Enquanto uma multidão se acotovelava à espera das quentinhas com o almoço, uma mulher esperava em silêncio no canto, torcendo para que sobrasse comida para ela. Deficiente visual e viajando sozinha, a haitiana Nadine Talleis estava há quase dois meses naquele abrigo quando a BBC Brasil a abordou durante uma reportagem sobre a crise migratória no Acre, em 2013.
Após a entrevista, ela pediu ajuda para que pudesse deixar o alojamento, um ginásio cercado por lama onde 1.300 imigrantes dividiam dois banheiros e dormiam num espaço que deveria abrigar 200.
Passados dois anos, Nadine hoje mora no Distrito Federal, cursa o terceiro semestre da faculdade de Direito e pretende ser diplomata.
“Aquele foi o momento mais difícil desde que eu cheguei aqui”, lembra Nadine, de 29 anos, em conversa pelo telefone nesta semana.
As condições do abrigo em Brasileia fizeram o governo do Acre decretar estado de emergência. Com a carteira vazia, Nadine estava angustiada porque os empresários que visitavam o centro todos os dias para contratar imigrantes só recrutavam homens, em geral para serviços braçais no Sul e Sudeste. “Eles iam embora e eu pensava: ‘vou ter que passar outra noite neste lugar’.”
Sem conseguir se deslocar pela cidade, pois só tem 15% da visão, ela contava com voluntários e funcionários do abrigo para encontrar algum emprego como massagista ou telefonista. Imigrantes viviam amontoados e em más condições de higiene no abrigo em Brasiléia, no Acre.
A haitiana já havia desempenhado as duas funções ao viver por três anos na República Dominicana, antes de se mudar para o Brasil.
Na capital Santo Domingo, ela fez um curso de massagem e, ao trabalhar num call center, aprendeu a falar espanhol e inglês. Como já conhecia o francês e o creole, as línguas oficiais do Haiti, passou a dominar quatro idiomas.

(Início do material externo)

Lemma pull_returns_witness :
  window_ok starved /\
  exists (r : exn + vec Z) (e' : DigitalEstimator Z),
    pull 5 starved = Some (r, e') /\
    r <> inl BufferUnderrunError /\
    window_ok e' /\
    pos (_s e') <= 3.
Proof.
  assert (Hok : window_ok starved) by (split; cbn; lia).
  assert (Hfuel : _K1 (_filter starved) + _K2 (_filter starved)
                  - _control_signal_in_buffer (_filter starved) + 2 <= 5)
    by (cbn; lia).
  split; [exact Hok|].
  destruct (@pull_returns Z 0%Z Z.add Z.mul of_char 5 starved Hok Hfuel)
    as (r & e' & Hrun & Hne & _ & Hok' & Hpos).
  exists r, e'. repeat split; try assumption; apply Hok'.
Defined.

Lemma no_cap_stop_is_exhaustion_witness :
  _size starved = 0%Z /\
  pulls 0%Z Z.add Z.mul of_char 4 1 starved
  = Some ([inl StopIteration], fed starved [[1; 0]; [0; 1]]%Z) /\
  ~ endless (_s starved).
Proof.
  split; [reflexivity|]. split; [reflexivity|].
  exact (@no_cap_stop_is_exhaustion Z 0%Z Z.add Z.mul of_char 4 1
           starved _ _ eq_refl eq_refl (or_introl eq_refl)).
Defined.

Lemma buffered_samples_in_order_witness :
  _size buffered = 0%Z /\
  _estimate (_filter buffered) = [[7]; [8]]%Z /\
  exists e' : DigitalEstimator Z,
    pulls 0%Z Z.add Z.mul of_char 1 2 buffered
    = Some ([inr [7%Z]; inr [8%Z]], e') /\
    _estimate (_filter e') = [] /\
    _s e' = _s buffered.
Proof.
  split; [reflexivity|]. split; [reflexivity|].
  destruct (@buffered_samples_in_order Z 0%Z Z.add Z.mul of_char
              [[7]; [8]]%Z buffered 0 eq_refl eq_refl)
    as (e' & Hrun & Hest & _ & _ & Hsrc).
  exists e'. split; [exact Hrun|]. split; [exact Hest|exact Hsrc].
Defined.

Lemma exhaustion_is_final_witness :
  cap_exceeded starved = false /\
  empty (_filter starved) = true /\
  upcoming (_s starved) 2 = Some [[1; 0]; [0; 1]]%Z /\
  gen (_s starved) (pos (_s starved) + 2) = None /\
  pulls 0%Z Z.add Z.mul of_char 4 3 starved
  = Some ([inl StopIteration; inl StopIteration; inl StopIteration],
          fed starved [[1; 0]; [0; 1]]%Z).
Proof.
  assert (Hcnt : _control_signal_in_buffer (_filter starved) + 2
                 < _K1 (_filter starved) + _K2 (_filter starved))
    by (cbn; lia).
  assert (Hfuel : 2 + 1 < 4) by lia.
  repeat (split; [reflexivity|]).
  exact (@exhaustion_is_final Z 0%Z Z.add Z.mul of_char starved 2 4 2
           [[1; 0]; [0; 1]]%Z eq_refl eq_refl eq_refl eq_refl Hcnt Hfuel).
Defined.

Hoje Nadine fala português com desenvoltura e se apresenta como “Nadjíne”, versão abrasileirada de seu nome. Foi sua habilidade linguística que chamou a atenção de funcionários do alojamento no Acre. Como não contavam com intérpretes, eles passaram a recorrer a Nadine para traduzir diálogos com imigrantes haitianos, senegaleses e dominicanos.
Um dos funcionários lhe sugeriu que tentasse a sorte em Brasília e lhe pôs em contato com pessoas que poderiam ajudá-la na capital.
Essas pessoas, diz ela, acabaram se tornando sua “família adotiva”.
Nadine passou alguns meses na casa deles e ouviu que uma faculdade próxima, na cidade-satélite de Taguatinga, abrira inscrições para o vestibular.
Ela se registrou e fez a prova para direito. Passou. “Foi o dia mais feliz da minha vida”, recorda.
Mas Nadine não tinha dinheiro para pagar o curso, e sua “mãe adotiva” sugeriu que ela procurasse um trabalho e, quando estivesse estabilizada, tentasse a vaga outra vez.
Nadine resolveu se matricular mesmo assim. “Eu disse para ela: ‘eu vim aqui para estudar. Se fosse para ficar sem fazer nada, não precisaria ter vindo’.”
No primeiro semestre, Nadine pagou as mensalidades da faculdade Mauá com a ajuda da família adotiva. Até que conseguiu uma emprego de auxiliar administrativa na própria instituição e ganhou uma bolsa integral para prosseguir com o curso.
Nas aulas, Nadine anda sempre com um gravador. A haitiana acessa os livros por meio de um programa de computador que lê os textos para ela. Hoje ela aluga um apartamento perto da faculdade, em Vicente Pires.